In theory, the resolution would promote justice and safety, thereby enhancing the well-being of the UCSB community. Cyberbullying is a common and frequent activity that exists everywhere on the Internet and the resolution may decrease cyberbullying, but it would be at the cost of A.S. Senate invading the privacy of the UCSB community.

Furthermore, the resolution aims to defend the UCSB community as a whole, yet it mainly focuses on A.S. Senators. If it truly concentrates on the entire university, then all of the memes berating Chancellor Yang for failing to cancel finals during the Thomas fires incident would be considered cyberbullying despite the positive effects they had in bringing the student body together during stressful times.

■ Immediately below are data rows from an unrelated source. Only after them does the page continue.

(** The sort by [by_stars_desc]: a permutation of its input that descends
    by popularity. *)
Lemma sort_insert_Permutation x l :
  Js.sort_insert by_stars_desc x l ≡ₚ x :: l.
Proof.
  induction l as [|y l IH]; cbn [Js.sort_insert]; [done|].
  destruct (by_stars_desc x y <=? 0); [done|].
  rewrite IH. apply Permutation_swap.
Qed.

Lemma sort_Permutation l : Js.sort by_stars_desc l ≡ₚ l.
Proof.
  induction l as [|x l IH]; cbn [Js.sort]; [done|].
  by rewrite sort_insert_Permutation, IH.
Qed.

Lemma elem_of_sort l p : p ∈ Js.sort by_stars_desc l <-> p ∈ l.
Proof. by rewrite sort_Permutation. Qed.

Lemma length_sort l : length (Js.sort by_stars_desc l) = length l.
Proof. by rewrite sort_Permutation. Qed.

(** The sort is stable: projects of equal popularity keep their order. *)
Lemma sort_insert_stable k x l :
  filter (fun p => stars p = k) (Js.sort_insert by_stars_desc x l) =
  filter (fun p => stars p = k) (x :: l).
Proof.
  induction l as [|y l IH]; cbn [Js.sort_insert]; [done|].
  destruct (Z.leb_spec (by_stars_desc x y) 0) as [Hle|Hgt]; [done|].
  unfold by_stars_desc in Hgt.
  rewrite (filter_cons _ y), IH, !filter_cons.
  destruct (decide (stars x = k)), (decide (stars y = k)); try done. lia.
Qed.

Lemma sort_stable k l :
  filter (fun p => stars p = k) (Js.sort by_stars_desc l) =
  filter (fun p => stars p = k) l.
Proof.
  induction l as [|x l IH]; cbn [Js.sort]; [done|].
  by rewrite sort_insert_stable, !filter_cons, IH.
Qed.

#[local] Instance stars_ge_trans : Transitive stars_ge.
Proof. unfold stars_ge. intros a b c. lia. Qed.

Lemma sort_insert_HdRel a x l :
  HdRel stars_ge a l -> stars_ge a x -> HdRel stars_ge a (Js.sort_insert by_stars_desc x l).
Proof.
  intros Hl Hx. destruct l as [|y l]; cbn [Js.sort_insert]; [by constructor|].
  destruct (by_stars_desc x y <=? 0); constructor; [done|].
  by inversion Hl.
Qed.

Lemma sort_insert_Sorted x l :
  Sorted stars_ge l -> Sorted stars_ge (Js.sort_insert by_stars_desc x l).
Proof.
  induction l as [|y l IH]; cbn [Js.sort_insert]; intros Hl; [by repeat constructor|].
  destruct (Z.leb_spec (by_stars_desc x y) 0) as [Hle|Hgt].
  - constructor; [done|]. constructor. unfold stars_ge, by_stars_desc in *. lia.
  - inversion Hl as [|? ? Hs Hhd]; subst. constructor; [by apply IH|].
    apply sort_insert_HdRel; [done|]. unfold stars_ge, by_stars_desc in *. lia.
Qed.

Lemma sort_StronglySorted l : StronglySorted stars_ge (Js.sort by_stars_desc l).
Proof.
  apply Sorted_StronglySorted; [apply _|].
  induction l as [|x l IH]; cbn [Js.sort]; [constructor|].
  by apply sort_insert_Sorted.
Qed.

Lemma StronglySorted_take {A} (R : relation A) n l :
  StronglySorted R l -> StronglySorted R (take n l).
Proof.
  revert n. induction l as [|x l IH]; intros [|n] Hl; cbn; try constructor.
  - apply IH. by inversion Hl.
  - inversion Hl as [|? ? _ Hall]; subst.
    rewrite Forall_forall in *. intros y Hy. apply Hall.
    by apply (subseteq_take n l).
Qed.

Lemma str_or_nonempty a b : b <> "" -> Js.str_or a b <> "".
Proof.
  intros Hb. unfold Js.str_or. destruct a as [s|]; [|done].
  by destruct (String.eqb_spec s "").
Qed.

Lemma app_assoc' (a b c : string) : (a +:+ b) +:+ c = a +:+ (b +:+ c).
Proof.
  induction a as [|x a IH]; [done|]. by rewrite !app_String, IH.
Qed.

Lemma app_empty_r' (s : string) : s +:+ "" = s.
Proof. induction s as [|c s IH]; [done|]. by rewrite app_String, IH. Qed.

Lemma rev_app_spec s : forall acc, String.rev_app s acc = String.rev s +:+ acc.
Proof.
  unfold String.rev. induction s as [|c s IH]; intros acc; [done|].
  cbn [String.rev_app]. rewrite (IH (String c acc)), (IH (String c "")).
  by rewrite app_assoc'.
Qed.

Lemma rev_String c s : String.rev (String c s) = String.rev s +:+ String c "".
Proof. unfold String.rev at 1. cbn [String.rev_app]. apply rev_app_spec. Qed.

Lemma rev_snoc s c : String.rev (s +:+ String c "") = String c (String.rev s).
Proof.
  induction s as [|x s IH]; [done|].
  by rewrite app_String, !rev_String, IH.
Qed.

Lemma rev_involutive s : String.rev (String.rev s) = s.
Proof.
  induction s as [|c s IH]; [done|]. by rewrite rev_String, rev_snoc, IH.
Qed.

Lemma rev_empty s : String.rev s = "" -> s = "".
Proof. intros H. apply (f_equal String.rev) in H. by rewrite rev_involutive in H. Qed.

Lemma trimStart_starts_clean s : starts_clean (Js.trimStart s).
Proof.
  induction s as [|c s IH]; [done|]. cbn [Js.trimStart].
  by destruct (Js.is_white c) eqn:Hc.
Qed.

Lemma trimStart_fixed s : starts_clean s -> Js.trimStart s = s.
Proof. destruct s as [|c s]; [done|]. cbn. by intros ->. Qed.

(** Dropping white space at the start leaves the other end as it was. *)
Lemma trimStart_keeps_end s :
  starts_clean (String.rev s) -> starts_clean (String.rev (Js.trimStart s)).
Proof.
  induction s as [|c s IH]; [done|]. cbn [Js.trimStart].
  destruct (Js.is_white c) eqn:Hc; [|done].
  intros Hend. apply IH. rewrite rev_String in Hend.
  destruct (String.rev s) as [|x r] eqn:Hrev; [done|].
  by rewrite app_String in Hend.
Qed.

Lemma trim_trimmed s : trimmed (Js.trim s).
Proof.
  unfold trimmed, Js.trim. split.
  - apply trimStart_keeps_end. rewrite rev_involutive. apply trimStart_starts_clean.
  - rewrite rev_involutive. apply trimStart_starts_clean.
Qed.

Lemma trim_fixed s : trimmed s -> Js.trim s = s.
Proof.
  intros [Hstart Hend]. unfold Js.trim.
  by rewrite (trimStart_fixed s), (trimStart_fixed (String.rev s)), rev_involutive.
Qed.

Lemma trim_idempotent s : Js.trim (Js.trim s) = Js.trim s.
Proof. apply trim_fixed, trim_trimmed. Qed.

(** A string cannot start with [k] across a character that [k] lacks. *)
Lemma startsWith_app_sep k : forall a c b,
  has_char c k = false ->
  Js.startsWith (a +:+ String c b) k = Js.startsWith a k.
Proof.
  induction k as [|p k IH]; intros a c b Hc.
  - by destruct a.
  - cbn [has_char] in Hc. apply orb_false_iff in Hc as [Hp Hk].
    destruct a as [|x a].
    + rewrite app_empty_l. cbn [Js.startsWith]. by rewrite Hp.
    + rewrite app_String. cbn [Js.startsWith].
      destruct (Ascii.eqb p x); [by apply IH|done].
Qed.

Lemma includes_empty k : k <> "" -> Js.includes "" k = false.
Proof. by destruct k. Qed.

Lemma includes_app_sep k a c b :
  k <> "" -> has_char c k = false ->
  Js.includes (a +:+ String c b) k = Js.includes a k || Js.includes b k.
Proof.
  intros Hk Hc. induction a as [|x a IH].
  - rewrite app_empty_l, includes_empty by done.
    cbn [Js.includes]. destruct k as [|p k]; [done|].
    cbn [has_char] in Hc. apply orb_false_iff in Hc as [Hp _].
    cbn [Js.startsWith]. by rewrite Hp.
  - rewrite app_String. cbn [Js.includes]. rewrite IH.
    rewrite <- app_String, startsWith_app_sep by done.
    by rewrite orb_assoc.
Qed.

(** A keyword without the separator is found in the joined string exactly
    when it is found in one of the joined strings. *)
Lemma includes_join k sep l :
  k <> "" -> has_char sep k = false ->
  Js.includes (Js.join (String sep "") l) k = existsb (fun t => Js.includes t k) l.
Proof.
  intros Hk Hsep. induction l as [|t l IH].
  - by apply includes_empty.
  - destruct l as [|t' l].
    + cbn [Js.join existsb]. by rewrite orb_false_r.
    + change (Js.join (String sep "") (t :: t' :: l))
        with (t +:+ String sep (Js.join (String sep "") (t' :: l))).
      rewrite includes_app_sep by done. by rewrite IH.
Qed.

Lemma NoDup_fmap_filter {A B} (f : A -> B) (P : A -> Prop) `{!forall x, Decision (P x)} l :
  NoDup (f <$> l) -> NoDup (f <$> filter P l).
Proof.
  induction l as [|x l IH]; [done|].
  rewrite fmap_cons, NoDup_cons, filter_cons. intros [Hx Hl].
  destruct (decide (P x)); [|by apply IH].
  rewrite fmap_cons, NoDup_cons. split; [|by apply IH].
  intros (y & Hy & [_ Hin]%list_elem_of_filter)%list_elem_of_fmap.
  apply Hx. apply list_elem_of_fmap. by exists y.
Qed.

End JsFacts.

(** ** The cache sweep and the summarize handler *)

Module SummarizeFacts.
Import Summarize.

Section Sweep.
Variable now : Z.

Let step (kv : string * entry) (c : gmap string entry) : gmap string entry :=
  if expired now kv.2 then delete kv.1 c else c.

Lemma sweep_pass_kept (l : list (string * entry)) (c : gmap string entry) k :
  (forall v, (k, v) ∈ l -> expired now v = false) ->
  foldr step c l !! k = c !! k.
Proof.
  induction l as [|[k' v'] l IH]; intros Hl; [done|].
  cbn [foldr]. unfold step at 1. cbn [fst snd].
  assert (foldr step c l !! k = c !! k) as Hrec.
  { apply IH. intros v Hv. apply Hl. by right. }
  destruct (expired now v') eqn:Hexp; [|done].
  destruct (decide (k' = k)) as [->|Hne].
  - rewrite (Hl v') in Hexp; [done|by left].
  - by rewrite lookup_delete_ne.
Qed.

Memes have varied intentions and their meanings often depends on context. According to Merriam-Webster, a meme is “an amusing or interesting item or genre of items that is spread widely online especially through social media.” Many memes contain sarcastic messages, but ones that target specific individuals, like members of A.S. Senate or people in the UCSB community, with the intent of libel should not be encouraged on any platform.

In the end, however, it is up to the individual who posts the meme to use discretion when communicating any messages over the Internet. If a person feels personally attacked by a post, that person has every right to be upset and ask that it be taken down. In an interview with The Bottom Line, Maalizadeh said, “there’s a reaction to these posts and I think it’s time as a community that we stand up against it … The key is empathy.”

Essentially, the resolution reflects the anti-cyberbullying stance A.S. Senate has taken, but it has been created as a short lived project that will be ineffective once election season has passed.